In an effort to get the support services their children need, parents are often made to listen to educators and therapists describe their children only in terms of defects to be corrected. Because while Early Intervention services and Individualized Education Programs (IEPs) are federally mandated, they often won’t be approved unless the child is conveyed—with that child’s parents who love them sitting right there—in the most negative light possible.

In the aftermath of an evaluation or an IEP meeting, many parents find that it’s hard to feel good about their child, and his or her future.

If you find yourself in this place, know that you’re not alone, it’s not your fault, and there are many things you can do to reframe the situation for yourself, your child and your entire family. Here are a few things to remember:

1. YOUR CHILD IS LOVABLE JUST THE WAY SHE IS.

You can’t flunk being a toddler, and you can’t fail at being a kid. Your child is not missed milestones or deficits to be corrected. They have a body and brain that works differently, and they are learning how to use both. Sometimes evaluations and IEP meetings seem to describe a child who isn’t good any anything, but your child has something important to offer to the world. Try making a list of their strengths, their accomplishments, and things you adore about them. These things matter just as much as the impairments that make it into a clinical report.

2. DISABILITY IS NORMAL.

Disability is just part of the world. Some people can’t walk, and no people can fly. So we make wheelchairs, and we make airplanes. Feeding tubes, text-to-speech-software, visual schedules, braille, ramps, and reading lessons are tools, not tragedies. Some people need some things to learn, and some people need other things. One question worth asking yourself: What would the meeting look like (or the report say) if the system saw difference as normal?

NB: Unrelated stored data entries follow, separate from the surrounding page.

(** The clip index and the position inside the clip that a segment file
    name encodes: the keyframe round (0 for the single segment of a clip
    without subdivision) and the sub-chunk. *)
Definition segmentIndex (p : Path) : option (nat * (nat * nat)) :=
  match p with
  | TempFile _ (ClipSeg0 c) => Some (c, (0, 0))%nat
  | TempFile _ (ClipSeg c k s) => Some (c, (S k, s))
  | _ => None
  end.

(** What every planned item has: the render writes the segment's file,
    which lies in the scratch directory of the job. *)
Definition wellPlaced (item : (RenderCall Q) * (SegmentFile Q)) : Prop :=
  rc_outputPath (fst item) = seg_path (snd item) /\
  inTemp jobId (seg_path (snd item)) = true.

Lemma inTemp_TempFile (n : TempName) : inTemp jobId (TempFile jobId n) = true.
Proof. simpl. apply String.eqb_refl. Qed.

Lemma chunkLoop_shape (ki : nat) (prevTime startSpeed endSpeed stepDur : Q)
      (steps : Z) :
  forall n s a,
    Forall (fun item =>
              wellPlaced item /\ seg_duration (snd item) = stepDur /\
              exists s', (s <= s')%nat /\
                         segmentIndex (seg_path (snd item)) = Some (ci, (S ki, s')))
           (fst (chunkLoop jobId ci clip asset ki prevTime startSpeed endSpeed
                           stepDur steps n s a)).
Proof.
  induction n as [|n IH]; intros s a; simpl; qplan; [constructor|].
  assert (Hitem : forall (rc : (RenderCall Q)) (st : Q),
             rc_outputPath rc = TempFile jobId (ClipSeg ci ki s) ->
             (fun item : (RenderCall Q) * (SegmentFile Q) =>
                wellPlaced item /\ seg_duration (snd item) = stepDur /\
                exists s', (s <= s')%nat /\
                           segmentIndex (seg_path (snd item)) = Some (ci, (S ki, s')))
               (rc, mkSegmentFile (TempFile jobId (ClipSeg ci ki s)) st stepDur)).
  { intros rc st Hrc. split; [split; [exact Hrc | apply inTemp_TempFile]|].
    split; [reflexivity|]. exists s. split; [lia | reflexivity]. }
  match goal with
  | |- context [Qle_bool ?m ?x] => destruct (Qle_bool m x); simpl
  end.
  - constructor; [apply Hitem; reflexivity | constructor].
  - match goal with
    | |- context [chunkLoop ?j ?c ?cl ?as_ ?k ?p ?ss ?es ?sd ?st ?n' ?s' ?a'] =>
        specialize (IH s' a');
        destruct (chunkLoop j c cl as_ k p ss es sd st n' s' a') as [rest final]
    end.
    cbn [fst] in IH |- *.
    constructor; [apply Hitem; reflexivity|].
    eapply Forall_impl; [|exact IH]. cbv beta.
    intros item (Hw & Hd & s' & Hs' & Hi).
    split; [exact Hw|]. split; [exact Hd|]. exists s'. split; [lia | exact Hi].
Qed.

 3. THE SYSTEM IS RIDICULOUS.

Absolutely no one would look good if someone made an out-of-context list of all of their purported flaws. The stigmatizing, deficit-based language only seems reasonable because so many people treat it as reasonable. To show yourself the absurdity, try using that kind of language to describe a fictional character, Abraham Lincoln, or the evaluator who handed you that report. Try to remember, “My child is not the problem. The system is the problem. Education for kids with disabilities should just be education, not an insult.”

4. CLAIM SPACE IN YOUR LIVES FOR THINGS OTHER THAN THERAPIES.

There can be a lot of pressure to turn every aspect of family life into a therapy session. Attempts to overcome disability can easily expand to fill all available space. Try to claim some space for fun. Spend time with your child with no therapeutic agenda whatsoever.

5. YOU’RE NOT IN THIS ALONE.

Mainstream culture still has not made much room for disability. Having a disability or parenting a disabled child can be very isolating. When people keep telling you that there is something wrong with you and your child, it’s hard not to feel ashamed. The best antidote to isolation is community, and the best antidote to shame is pride. You can’t always change the whole world, but you can connect with others and change part of it. Seeing people like your child living their lives and being treated with respect can undo a lot of damage.